# How to upgrade to a 922?



## ebaltz

How do I upgrade one of my existing receivers to a 922? I have a 722 and a 501. Nothing on Dish's site lets me do it there, and emailing support wasn't any help either as they sent me to a link that didn't even work. Why should it be this hard? What is it going to cost me?


----------



## P Smith

Call CSR and ask - only dn employee has access to your 'score' ie that price what you'll pay for such upgrade if it apply to your status. 
Easy way - eBay - pay $350 (item#150530520584) or so and $17+ each month and it will be your.


----------



## RasputinAXP

Probably $199.


----------



## P Smith

RasputinAXP said:


> Probably $199.


That's why he need to call CSR first. To avoid guessing factor.


----------



## TulsaOK

I'm not sure if that solves the "guessing factor".


----------



## P Smith

Umm, that's only one chance to got the $$$ or buy it as I pointed above.


----------



## 356B

I thought I read here that someone got the 922 for 100 bucks and someone else said for free.......!pepsi! if that's true the 922 is truly in phase out mode.....:brush:

:icon_band


----------



## P Smith

oh, and the URL is ?


----------



## 356B

P Smith said:


> oh, and the URL is ?


If you're questioning the validity why don't you just say so......? like I said, I thought I read that here......... regardless the vip922 is obviously to some a disappointment........at this point I really cannot recommend it, I've had mine since early spring, buggy, buggy, and more buggy......need a URL for that ?:grin:


----------



## P Smith

no, I'd like to read how ppl get it free, that's it


----------



## olguy

356B said:


> I thought I read here that someone got the 922 for 100 bucks and someone else said for free.......!pepsi! if that's true the 922 is truly in phase out mode.....:brush:
> 
> :icon_band


I remember reading that as well. My immediate thought at the time was "yeah, right" and I still don't believe anyone has gotten one for less than $199. A lot of people say a lot of things. And when only 1 or 2 people claim to get something for nothing I have trouble believing it. I do believe you read it though because I did.


----------



## TulsaOK

I read it as well.


----------



## 356B

P Smith said:


> oh, and the URL is ?





tommiet said:


> Did an on line chat and upgraded from a 722 to a 922 for free. Well it will cost me a $15.00 service charge. I pushed for a free OTA module, and was put on hold for 3 minutes and they came back and said no.....





356B said:


> I suppose it was just a matter of time before dishTV started giving away the 922...... :new_puppy the early up-graders, like me... got yanked for 200 bucks. :icon_stup I wonder how well the 922 upgrades are going...? :blowout:
> :icon_band


I knew I didn't dream it.......:sure: http://www.dbstalk.com/showthread.php?t=184862&highlight=vip922+free


----------



## P Smith

Just one guy ... Could be some error from dn side ? Or the info missed something ? Scanned bill ?


----------



## RasputinAXP

And we never heard from him again. I have my doubts that he got it for free.


----------



## Stewart Vernon

There was also an infamous guy who bought a 922 from eBay months before it actually was released...
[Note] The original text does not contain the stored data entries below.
(** What a run leaves behind: the exit status, the lines of [console.log]
    and of [console.error], the files written and the directories made. *)
Record Outcome := {
  exitCode : Z;
  logged : list jsstring;
  errors : list jsstring;
  written : list (jsstring * Content);
  made : list jsstring;
}.

Definition helpRequested (args : list jsstring) : bool :=
  bool_decide (lit "-h" ∈ args) || bool_decide (lit "--help" ∈ args).

(** [main] with the handler of its rejection; the writes are taken to
    succeed. *)
Definition main (node : Node) (args : list jsstring) : Outcome :=
  match args with
  | [] =>
      {| exitCode := 1; logged := [USAGE]; errors := [];
         written := []; made := [] |}
  | first :: tokens =>
      if helpRequested args then
        {| exitCode := 0; logged := [USAGE]; errors := [];
           written := []; made := [] |}
      else
        let inputPath := resolve node first in
        match parseOptions node tokens with
        | Enrich.Throw message =>
            {| exitCode := 1; logged := []; errors := [message];
               written := []; made := [] |}
        | Enrich.Ok options =>
            match readFileSync node inputPath with
            | Enrich.Throw trace =>
                {| exitCode := 1; logged := []; errors := [trace];
                   written := []; made := [] |}
            | Enrich.Ok rawContent =>
                let subtitles := parseSrt rawContent in
                match subtitles with
                | [] =>
                    {| exitCode := 1; logged := [];
                       errors := [lit "No subtitle lines found in "
                                  ++ inputPath ++ lit "."];
                       written := []; made := [] |}
                | _ :: _ =>
                    let cards := buildCards subtitles in
                    let log1 :=
                      [lit "Parsed "
                       ++ stringOfInt (Z.of_nat (length subtitles))
                       ++ lit " subtitle blocks into "
                       ++ stringOfInt (Z.of_nat (length cards))
                       ++ lit " card entries."] in
                    let '(files2, made2, log2) :=
                      if writeJson options then
                        let '(path, made1) :=
                          match jsonPath options with
                          | Some path => (path, [])
                          | None =>
                              defaultOutPath node [] inputPath
                                (lit ".cards.json")
                          end in
                        ([(path, JsonCards cards)], made1,
                         log1 ++ [lit "JSON output written to " ++ path])
                      else ([], [], log1) in
                    let '(files3, made3, log3) :=
                      if writeTsv options then
                        let '(path, made') :=
                          match tsvPath options with
                          | Some path => (path, made2)
                          | None =>
                              defaultOutPath node made2 inputPath
                                (lit ".cards.tsv")
                          end in
                        (files2 ++ [(path, Text (cardsToTsv cards))], made',
                         log2 ++ [lit "TSV output written to " ++ path])
                      else (files2, made2, log2) in
                    {| exitCode := 0; logged := log3; errors := [];
                       written := files3; made := made3 |}
                end
            end
        end
  end.

End ParseSubsCli.

(** ** [scripts/enrichCards.ts]: the command line *)

Module EnrichCli.

Import Enrich.
Lemma main_importer_object_witness :
  (import_statement_to_pohoda reported_error_host [py "/tmp/a.abo"]
     (pohoda_url demo_args) (pohoda_token demo_args)
     (download_statements reported_error_host (from_date demo_args)
        (to_date demo_args) (output_dir demo_args)
        (set_fs (<[output_dir demo_args := Directory]> (fs demo_world))
           demo_world)).2).1.1
  = Some (JObj [(py "status", JStr (py "error"));
                (py "message", JStr (py "nothing imported"))])
  ∧ exit_code (main reported_error_host demo_args demo_world).1 = 0%Z
  ∧ ∃ report,
      final_report (main reported_error_host demo_args demo_world).2 = Some report
      ∧ json_at [py "status"] report = Some (JStr (py "error")).
Proof.
  split; [by vm_compute|].
  destruct (main_importer_object reported_error_host demo_args demo_world _ _ _
              [py "/tmp/a.abo"] _
              [(py "status", JStr (py "error"));
               (py "message", JStr (py "nothing imported"))] _
              eq_refl ltac:(by vm_compute) ltac:(done) ltac:(by vm_compute)
              ltac:(done))
    as (Hcode & report & Hfinal & Hstatus & _).
  split; [exact Hcode|]. exists report. split; [exact Hfinal | exact Hstatus].
Defined.

(** X9. No report of the importer, or one that counts as false (null,
    false, zero, an empty string, list or object): the run ends with
    exit code 2 and an error report about the import. Its [artifacts]
    hold the list of files under [imported_statement] and nothing else;
    the report of the downloader, unless empty, is a member of the
    report itself. *)
Theorem main_import_failure
    (h : host) (args : arguments) (w w1 w2 : world) (files1 : gmap str node)
    (files : list str) (downloader_report importer_report : option json)
    (report_path : option str) :
  makedirs h (output_dir args) (fs w) = Some files1 →
  download_statements h (from_date args) (to_date args) (output_dir args)
    (set_fs files1 w) = ((Some files, downloader_report), w1) →
  files ≠ [] →
  import_statement_to_pohoda h files (pohoda_url args) (pohoda_token args) w1
    = ((importer_report, report_path), w2) →
  truthy_opt importer_report = false →
  exit_code (main h args w).1 = 2%Z
  ∧ ∃ report,
      (main h args w).2 = print Stdout (Dumps report) w2
      ∧ final_report (main h args w).2 = Some report
      ∧ json_at [py "status"] report = Some (JStr (py "error"))
      ∧ json_at [py "message"] report
        = Some (JStr (py "Failed to import statement(s) to Pohoda."))
      ∧ json_at [py "artifacts"] report
        = Some (JObj [(py "imported_statement", JArr (JStr <$> files))])
      ∧ json_at [py "downloader_report"] report
        = (if truthy_opt downloader_report then downloader_report else None).
Proof.
  intros Hmakedirs Hdownload Hfiles Himport Hfalse.
  rewrite (main_after_import h args w w1 w2 files1 files downloader_report _ _
             Hmakedirs Hdownload Hfiles Himport).
  rewrite Hfalse. cbn [negb fst snd exit_code].
  split; [done|]. eexists. split; [done|]. rewrite final_report_print.
  split; [done|].
  destruct downloader_report as [r|];
    [cbn [truthy_opt add_downloader_report]; destruct (truthy r)|];
    by repeat split.
Qed.

Lemma main_import_failure_witness :
  (import_statement_to_pohoda empty_report_host [py "/tmp/a.abo"]
     (pohoda_url demo_args) (pohoda_token demo_args)
     (download_statements empty_report_host (from_date demo_args)
        (to_date demo_args) (output_dir demo_args)
        (set_fs (<[output_dir demo_args := Directory]> (fs demo_world))
           demo_world)).2).1
  = (Some (JObj []), Some temp_path)
  ∧ exit_code (main empty_report_host demo_args demo_world).1 = 2%Z.
Proof.
  split; [by vm_compute|].
  eapply (main_import_failure empty_report_host demo_args demo_world _ _ _
            [py "/tmp/a.abo"] _ (Some (JObj [])));
    [reflexivity | by vm_compute | done | by vm_compute | done].
Defined.

(** X10. A report of the importer that counts as true and is not an
    object (a list with an item, a string, a number other than zero,
    true): the run stops on the call of [get] with an exception that
    nothing catches. The exit code is 1 and no report of the run is
    printed; the last line on the console is that of the importer
    adapter. *)
Theorem main_importer_not_object
    (h : host) (args : arguments) (w w1 w2 : world) (files1 : gmap str node)
    (files : list str) (downloader_report : option json)
    (importer_report : json) (report_path : option str) :
  makedirs h (output_dir args) (fs w) = Some files1 →
  download_statements h (from_date args) (to_date args) (output_dir args)
    (set_fs files1 w) = ((Some files, downloader_report), w1) →
  files ≠ [] →
  import_statement_to_pohoda h files (pohoda_url args) (pohoda_token args) w1
    = ((Some importer_report, report_path), w2) →
  truthy importer_report = true →
  (∀ members, importer_report ≠ JObj members) →
  main h args w = (Uncaught, w2)
  ∧ exit_code (main h args w).1 = 1%Z
  ∧ final_report (main h args w).2 = None
  ∧ reports (printed_since w (main h args w).2) = [].
Proof.
  intros Hmakedirs Hdownload Hfiles Himport Htrue Hobject.
  rewrite (main_after_import h args w w1 w2 files1 files downloader_report _ _
             Hmakedirs Hdownload Hfiles Himport).
  cbn [truthy_opt]. rewrite Htrue. cbn [negb].
  assert ((match importer_report with
           | JObj members => (Returned, print Stdout (Dumps (JObj
               (match downloader_report with
                | Some r => if truthy r
                            then set_artifact (py "downloader_report") r
                            else id
                | None => id
                end
                  [(py "timestamp", JStr (now_isoformat h));
                   (py "artifacts",
                    JObj [(py "imported_statement", JArr (JStr <$> files));
                          (py "importer_report", importer_report)]);
                   (py "metrics", JObj []);
                   (py "status",
                    default (JStr (py "success")) (dict_get (py "status") members));
                   (py "message",
                    default (JStr (py "Statement(s) successfully imported to Pohoda."))
                      (dict_get (py "message") members))]))) w2)
           | _ => (Uncaught, w2)
           end) = (Uncaught, w2)) as ->.
  { destruct importer_report; try done. by destruct (Hobject members). }
  cbn [fst snd exit_code]. split; [done|]. split; [done|].
  destruct (download_console h (from_date args) (to_date args) (output_dir args)
              (set_fs files1 w)) as (to1 & m1 & Hc1 & _ & Hm1).
  destruct (import_console h files (pohoda_url args) (pohoda_token args) w1)
    as (to2 & m2 & Hc2 & _ & Hm2).
  rewrite Hdownload in Hc1. rewrite Himport in Hc2. cbn [snd set_fs console] in *.
  split.
  - by eapply final_report_other.
  - rewrite (printed_since_app w w2 [(to1, m1); (to2, m2)]).
    + change [(to1, m1); (to2, m2)] with ([(to1, m1)] ++ [(to2, m2)]).
      by rewrite reports_app, !reports_other.
    + rewrite Hc2, Hc1. by rewrite <- app_assoc.
Qed.

Lemma main_importer_not_object_witness :
  (import_statement_to_pohoda list_report_host [py "/tmp/a.abo"]
     (pohoda_url demo_args) (pohoda_token demo_args)
     (download_statements list_report_host (from_date demo_args)
        (to_date demo_args) (output_dir demo_args)
        (set_fs (<[output_dir demo_args := Directory]> (fs demo_world))
           demo_world)).2).1
  = (Some (JArr [JInt 1]), Some temp_path)
  ∧ exit_code (main list_report_host demo_args demo_world).1 = 1%Z
  ∧ final_report (main list_report_host demo_args demo_world).2 = None.
Proof.
  split; [by vm_compute|].
  destruct (main_importer_not_object list_report_host demo_args demo_world _ _ _
              [py "/tmp/a.abo"] _ (JArr [JInt 1]) _
              eq_refl ltac:(by vm_compute) ltac:(done) ltac:(by vm_compute)
              eq_refl ltac:(done))
    as (_ & Hcode & Hfinal & _).
  split; [exact Hcode | exact Hfinal].
Defined.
Sometimes things happen, but it doesn't mean they are the norm even if they do happen.


----------



## 356B

P Smith said:


> Just one guy ... Could be some error from dn side ? Or the info missed something ? Scanned bill ?


 His last post was 12/2/10.......131 post....apparently no drive by, perhaps he'll chime in..........I'm not surprised at anything dishTV does anymore.......


----------



## rick6668

I received an offer in the mail with my bill just the other day. I currently have the 622. This offer said free HD DVR Upgrade, HD free for life with a 2 year comittment.

I called them up and asked about the offer to upgrade my DVR and the CSR said that this was for people who did not already have a HD DVR. I told her that I was interested in the 922 and was hoping that this offer was valid to upgrade from the 622 to the 922. She said they could upgrade me, but the cost was $200. She then put me on hold and after 10 minutes or so said she was able to offer me the 922 for $100. I told her that I currently have 2 TV's hooked up to my 622 and asked if the 922 would allow that and she said not yet so she threw in the 211 for no charge.(I see from other posts that this is now enabled). They are coming Tuesday to set everything up and also waived any installation fee. With the free HD, my bill is actually going to go down. This is all with a 2 year commitment. I was not under any current contract. I just wanted to let others know that if you want the 922, it can be had for $100.


----------



## 356B

rick6668 said:


> I just wanted to let others know that if you want the 922, it can be had for $100.


Well... isn't this interesting ? I got a 722K for free with my 200 buck 922 upgrade and a two year commitment last spring. :icon_stup It seems the worm has turned.........!pepsi!

:icon_band


----------



## jkane

Called yesterday to ask. $200 was the quote. I have been a good paying customer for 16 years. They always offer me good deals. I would have thought they would give me the best deal. I suppose if I "beg" I might get a better deal than $200. Just not sure I am ready to bite the bullet. Probably next year when the xmas bills all clear out! :eek2:


----------



## RasputinAXP

anecdotal evidence aside, 200 is the best deal on the 922.


----------



## P Smith

no yet free


----------



## saberfly

Its still $200 and if you get the right CSR you can get the install for free. Thats the best i can get. OH and begging didnt help.


----------